[Aim of the exercise]: All of the records should be given again verbatim.

[Data in this exercise]:
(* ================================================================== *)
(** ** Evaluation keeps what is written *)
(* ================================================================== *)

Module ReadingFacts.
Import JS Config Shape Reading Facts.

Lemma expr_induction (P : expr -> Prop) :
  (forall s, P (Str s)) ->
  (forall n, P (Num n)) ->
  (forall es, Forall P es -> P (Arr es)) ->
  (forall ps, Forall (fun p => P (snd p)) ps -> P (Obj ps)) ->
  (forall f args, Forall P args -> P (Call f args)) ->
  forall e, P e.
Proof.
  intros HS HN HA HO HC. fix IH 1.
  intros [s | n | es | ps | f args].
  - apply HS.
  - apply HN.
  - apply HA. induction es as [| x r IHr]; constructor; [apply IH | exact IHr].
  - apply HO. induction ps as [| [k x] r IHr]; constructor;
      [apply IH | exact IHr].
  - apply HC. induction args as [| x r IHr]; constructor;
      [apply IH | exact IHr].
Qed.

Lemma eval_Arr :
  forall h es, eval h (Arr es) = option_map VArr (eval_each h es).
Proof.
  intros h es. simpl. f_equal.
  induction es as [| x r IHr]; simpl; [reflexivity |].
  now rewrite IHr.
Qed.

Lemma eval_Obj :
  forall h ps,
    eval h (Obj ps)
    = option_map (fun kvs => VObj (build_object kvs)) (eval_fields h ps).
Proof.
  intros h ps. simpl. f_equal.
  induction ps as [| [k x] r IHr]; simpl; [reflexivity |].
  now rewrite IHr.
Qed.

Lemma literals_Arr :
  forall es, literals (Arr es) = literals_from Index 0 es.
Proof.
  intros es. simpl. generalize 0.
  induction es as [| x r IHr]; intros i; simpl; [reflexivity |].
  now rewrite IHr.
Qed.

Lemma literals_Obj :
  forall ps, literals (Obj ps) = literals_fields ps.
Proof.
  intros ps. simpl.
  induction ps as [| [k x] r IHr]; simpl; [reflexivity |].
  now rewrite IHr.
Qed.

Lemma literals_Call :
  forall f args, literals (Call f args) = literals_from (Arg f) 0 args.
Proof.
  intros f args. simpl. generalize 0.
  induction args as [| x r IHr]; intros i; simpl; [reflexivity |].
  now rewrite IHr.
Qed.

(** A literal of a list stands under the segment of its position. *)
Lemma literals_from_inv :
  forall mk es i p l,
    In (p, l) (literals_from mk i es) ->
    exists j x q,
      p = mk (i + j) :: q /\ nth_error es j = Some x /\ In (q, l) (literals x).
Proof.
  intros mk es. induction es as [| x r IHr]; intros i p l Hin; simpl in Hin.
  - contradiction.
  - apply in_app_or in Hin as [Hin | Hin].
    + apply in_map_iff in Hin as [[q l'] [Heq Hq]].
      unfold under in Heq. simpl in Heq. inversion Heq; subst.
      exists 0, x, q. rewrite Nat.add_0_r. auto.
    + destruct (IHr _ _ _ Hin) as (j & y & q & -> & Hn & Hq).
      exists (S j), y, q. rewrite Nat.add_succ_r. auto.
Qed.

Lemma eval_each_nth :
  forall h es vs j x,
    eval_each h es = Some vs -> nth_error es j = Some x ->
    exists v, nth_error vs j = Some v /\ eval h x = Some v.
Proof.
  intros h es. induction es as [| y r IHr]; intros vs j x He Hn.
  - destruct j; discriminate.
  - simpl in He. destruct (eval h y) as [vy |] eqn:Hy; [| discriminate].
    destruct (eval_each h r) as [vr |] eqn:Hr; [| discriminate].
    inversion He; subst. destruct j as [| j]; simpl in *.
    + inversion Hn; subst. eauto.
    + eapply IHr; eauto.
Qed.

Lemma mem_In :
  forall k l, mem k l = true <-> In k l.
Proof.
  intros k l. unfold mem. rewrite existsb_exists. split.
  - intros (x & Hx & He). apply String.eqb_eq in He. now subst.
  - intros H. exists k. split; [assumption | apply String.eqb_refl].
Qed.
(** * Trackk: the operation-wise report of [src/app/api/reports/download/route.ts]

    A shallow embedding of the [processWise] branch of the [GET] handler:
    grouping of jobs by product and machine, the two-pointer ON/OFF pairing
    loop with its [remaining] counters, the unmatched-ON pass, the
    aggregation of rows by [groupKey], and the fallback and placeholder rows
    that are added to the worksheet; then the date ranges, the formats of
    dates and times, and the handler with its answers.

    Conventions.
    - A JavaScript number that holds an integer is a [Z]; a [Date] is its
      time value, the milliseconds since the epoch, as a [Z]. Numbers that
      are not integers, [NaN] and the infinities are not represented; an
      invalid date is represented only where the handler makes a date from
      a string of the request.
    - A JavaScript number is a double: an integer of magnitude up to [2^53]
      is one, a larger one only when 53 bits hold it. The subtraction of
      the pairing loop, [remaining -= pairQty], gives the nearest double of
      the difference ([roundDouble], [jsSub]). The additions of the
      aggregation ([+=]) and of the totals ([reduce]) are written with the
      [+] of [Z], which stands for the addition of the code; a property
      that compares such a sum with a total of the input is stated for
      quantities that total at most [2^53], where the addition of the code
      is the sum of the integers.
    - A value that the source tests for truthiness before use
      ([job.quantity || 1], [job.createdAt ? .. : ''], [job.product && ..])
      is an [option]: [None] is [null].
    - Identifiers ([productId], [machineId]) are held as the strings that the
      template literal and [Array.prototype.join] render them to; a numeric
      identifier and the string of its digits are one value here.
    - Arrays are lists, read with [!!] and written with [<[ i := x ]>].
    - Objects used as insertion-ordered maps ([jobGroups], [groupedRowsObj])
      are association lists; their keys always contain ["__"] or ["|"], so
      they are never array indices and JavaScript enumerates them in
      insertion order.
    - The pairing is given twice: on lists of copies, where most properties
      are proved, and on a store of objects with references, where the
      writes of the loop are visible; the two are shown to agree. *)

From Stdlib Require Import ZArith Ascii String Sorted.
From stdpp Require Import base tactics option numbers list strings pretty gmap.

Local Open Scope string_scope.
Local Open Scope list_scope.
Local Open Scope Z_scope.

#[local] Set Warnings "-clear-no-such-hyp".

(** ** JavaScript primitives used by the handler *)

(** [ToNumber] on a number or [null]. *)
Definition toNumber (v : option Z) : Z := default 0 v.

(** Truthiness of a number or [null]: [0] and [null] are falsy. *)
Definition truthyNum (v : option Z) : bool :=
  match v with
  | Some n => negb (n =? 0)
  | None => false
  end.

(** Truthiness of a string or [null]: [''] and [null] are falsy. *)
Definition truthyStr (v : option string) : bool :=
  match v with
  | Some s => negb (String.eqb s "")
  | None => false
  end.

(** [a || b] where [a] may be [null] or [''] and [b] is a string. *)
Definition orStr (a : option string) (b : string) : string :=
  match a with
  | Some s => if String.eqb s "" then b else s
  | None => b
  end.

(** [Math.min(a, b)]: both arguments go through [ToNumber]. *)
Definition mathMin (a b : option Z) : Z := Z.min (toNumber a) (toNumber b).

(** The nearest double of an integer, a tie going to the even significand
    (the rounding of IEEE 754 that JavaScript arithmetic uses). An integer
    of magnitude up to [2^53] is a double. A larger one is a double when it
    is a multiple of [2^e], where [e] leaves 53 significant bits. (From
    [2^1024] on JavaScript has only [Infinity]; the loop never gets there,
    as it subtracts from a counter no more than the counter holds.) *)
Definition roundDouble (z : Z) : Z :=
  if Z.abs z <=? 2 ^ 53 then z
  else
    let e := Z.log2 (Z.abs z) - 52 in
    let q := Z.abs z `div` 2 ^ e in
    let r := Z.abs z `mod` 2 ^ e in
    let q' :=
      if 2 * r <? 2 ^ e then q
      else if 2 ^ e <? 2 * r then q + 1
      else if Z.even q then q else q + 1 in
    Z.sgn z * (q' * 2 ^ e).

[Result of the task]:
(* ================================================================== *)
(** ** Evaluation keeps what is written *)
(* ================================================================== *)

Module ReadingFacts.
Import JS Config Shape Reading Facts.

Lemma expr_induction (P : expr -> Prop) :
  (forall s, P (Str s)) ->
  (forall n, P (Num n)) ->
  (forall es, Forall P es -> P (Arr es)) ->
  (forall ps, Forall (fun p => P (snd p)) ps -> P (Obj ps)) ->
  (forall f args, Forall P args -> P (Call f args)) ->
  forall e, P e.
Proof.
  intros HS HN HA HO HC. fix IH 1.
  intros [s | n | es | ps | f args].
  - apply HS.
  - apply HN.
  - apply HA. induction es as [| x r IHr]; constructor; [apply IH | exact IHr].
  - apply HO. induction ps as [| [k x] r IHr]; constructor;
      [apply IH | exact IHr].
  - apply HC. induction args as [| x r IHr]; constructor;
      [apply IH | exact IHr].
Qed.

Lemma eval_Arr :
  forall h es, eval h (Arr es) = option_map VArr (eval_each h es).
Proof.
  intros h es. simpl. f_equal.
  induction es as [| x r IHr]; simpl; [reflexivity |].
  now rewrite IHr.
Qed.

Lemma eval_Obj :
  forall h ps,
    eval h (Obj ps)
    = option_map (fun kvs => VObj (build_object kvs)) (eval_fields h ps).
Proof.
  intros h ps. simpl. f_equal.
  induction ps as [| [k x] r IHr]; simpl; [reflexivity |].
  now rewrite IHr.
Qed.

Lemma literals_Arr :
  forall es, literals (Arr es) = literals_from Index 0 es.
Proof.
  intros es. simpl. generalize 0.
  induction es as [| x r IHr]; intros i; simpl; [reflexivity |].
  now rewrite IHr.
Qed.

Lemma literals_Obj :
  forall ps, literals (Obj ps) = literals_fields ps.
Proof.
  intros ps. simpl.
  induction ps as [| [k x] r IHr]; simpl; [reflexivity |].
  now rewrite IHr.
Qed.

Lemma literals_Call :
  forall f args, literals (Call f args) = literals_from (Arg f) 0 args.
Proof.
  intros f args. simpl. generalize 0.
  induction args as [| x r IHr]; intros i; simpl; [reflexivity |].
  now rewrite IHr.
Qed.

(** A literal of a list stands under the segment of its position. *)
Lemma literals_from_inv :
  forall mk es i p l,
    In (p, l) (literals_from mk i es) ->
    exists j x q,
      p = mk (i + j) :: q /\ nth_error es j = Some x /\ In (q, l) (literals x).
Proof.
  intros mk es. induction es as [| x r IHr]; intros i p l Hin; simpl in Hin.
  - contradiction.
  - apply in_app_or in Hin as [Hin | Hin].
    + apply in_map_iff in Hin as [[q l'] [Heq Hq]].
      unfold under in Heq. simpl in Heq. inversion Heq; subst.
      exists 0, x, q. rewrite Nat.add_0_r. auto.
    + destruct (IHr _ _ _ Hin) as (j & y & q & -> & Hn & Hq).
      exists (S j), y, q. rewrite Nat.add_succ_r. auto.
Qed.

Lemma eval_each_nth :
  forall h es vs j x,
    eval_each h es = Some vs -> nth_error es j = Some x ->
    exists v, nth_error vs j = Some v /\ eval h x = Some v.
Proof.
  intros h es. induction es as [| y r IHr]; intros vs j x He Hn.
  - destruct j; discriminate.
  - simpl in He. destruct (eval h y) as [vy |] eqn:Hy; [| discriminate].
    destruct (eval_each h r) as [vr |] eqn:Hr; [| discriminate].
    inversion He; subst. destruct j as [| j]; simpl in *.
    + inversion Hn; subst. eauto.
    + eapply IHr; eauto.
Qed.

Lemma mem_In :
  forall k l, mem k l = true <-> In k l.
Proof.
  intros k l. unfold mem. rewrite existsb_exists. split.
  - intros (x & Hx & He). apply String.eqb_eq in He. now subst.
  - intros H. exists k. split; [assumption | apply String.eqb_refl].
Qed.
(** * Trackk: the operation-wise report of [src/app/api/reports/download/route.ts]

    A shallow embedding of the [processWise] branch of the [GET] handler:
    grouping of jobs by product and machine, the two-pointer ON/OFF pairing
    loop with its [remaining] counters, the unmatched-ON pass, the
    aggregation of rows by [groupKey], and the fallback and placeholder rows
    that are added to the worksheet; then the date ranges, the formats of
    dates and times, and the handler with its answers.

    Conventions.
    - A JavaScript number that holds an integer is a [Z]; a [Date] is its
      time value, the milliseconds since the epoch, as a [Z]. Numbers that
      are not integers, [NaN] and the infinities are not represented; an
      invalid date is represented only where the handler makes a date from
      a string of the request.
    - A JavaScript number is a double: an integer of magnitude up to [2^53]
      is one, a larger one only when 53 bits hold it. The subtraction of
      the pairing loop, [remaining -= pairQty], gives the nearest double of
      the difference ([roundDouble], [jsSub]). The additions of the
      aggregation ([+=]) and of the totals ([reduce]) are written with the
      [+] of [Z], which stands for the addition of the code; a property
      that compares such a sum with a total of the input is stated for
      quantities that total at most [2^53], where the addition of the code
      is the sum of the integers.
    - A value that the source tests for truthiness before use
      ([job.quantity || 1], [job.createdAt ? .. : ''], [job.product && ..])
      is an [option]: [None] is [null].
    - Identifiers ([productId], [machineId]) are held as the strings that the
      template literal and [Array.prototype.join] render them to; a numeric
      identifier and the string of its digits are one value here.
    - Arrays are lists, read with [!!] and written with [<[ i := x ]>].
    - Objects used as insertion-ordered maps ([jobGroups], [groupedRowsObj])
      are association lists; their keys always contain ["__"] or ["|"], so
      they are never array indices and JavaScript enumerates them in
      insertion order.
    - The pairing is given twice: on lists of copies, where most properties
      are proved, and on a store of objects with references, where the
      writes of the loop are visible; the two are shown to agree. *)

From Stdlib Require Import ZArith Ascii String Sorted.
From stdpp Require Import base tactics option numbers list strings pretty gmap.

Local Open Scope string_scope.
Local Open Scope list_scope.
Local Open Scope Z_scope.

#[local] Set Warnings "-clear-no-such-hyp".

(** ** JavaScript primitives used by the handler *)

(** [ToNumber] on a number or [null]. *)
Definition toNumber (v : option Z) : Z := default 0 v.

(** Truthiness of a number or [null]: [0] and [null] are falsy. *)
Definition truthyNum (v : option Z) : bool :=
  match v with
  | Some n => negb (n =? 0)
  | None => false
  end.

(** Truthiness of a string or [null]: [''] and [null] are falsy. *)
Definition truthyStr (v : option string) : bool :=
  match v with
  | Some s => negb (String.eqb s "")
  | None => false
  end.

(** [a || b] where [a] may be [null] or [''] and [b] is a string. *)
Definition orStr (a : option string) (b : string) : string :=
  match a with
  | Some s => if String.eqb s "" then b else s
  | None => b
  end.

(** [Math.min(a, b)]: both arguments go through [ToNumber]. *)
Definition mathMin (a b : option Z) : Z := Z.min (toNumber a) (toNumber b).

(** The nearest double of an integer, a tie going to the even significand
    (the rounding of IEEE 754 that JavaScript arithmetic uses). An integer
    of magnitude up to [2^53] is a double. A larger one is a double when it
    is a multiple of [2^e], where [e] leaves 53 significant bits. (From
    [2^1024] on JavaScript has only [Infinity]; the loop never gets there,
    as it subtracts from a counter no more than the counter holds.) *)
Definition roundDouble (z : Z) : Z :=
  if Z.abs z <=? 2 ^ 53 then z
  else
    let e := Z.log2 (Z.abs z) - 52 in
    let q := Z.abs z `div` 2 ^ e in
    let r := Z.abs z `mod` 2 ^ e in
    let q' :=
      if 2 * r <? 2 ^ e then q
      else if 2 ^ e <? 2 * r then q + 1
      else if Z.even q then q else q + 1 in
    Z.sgn z * (q' * 2 ^ e).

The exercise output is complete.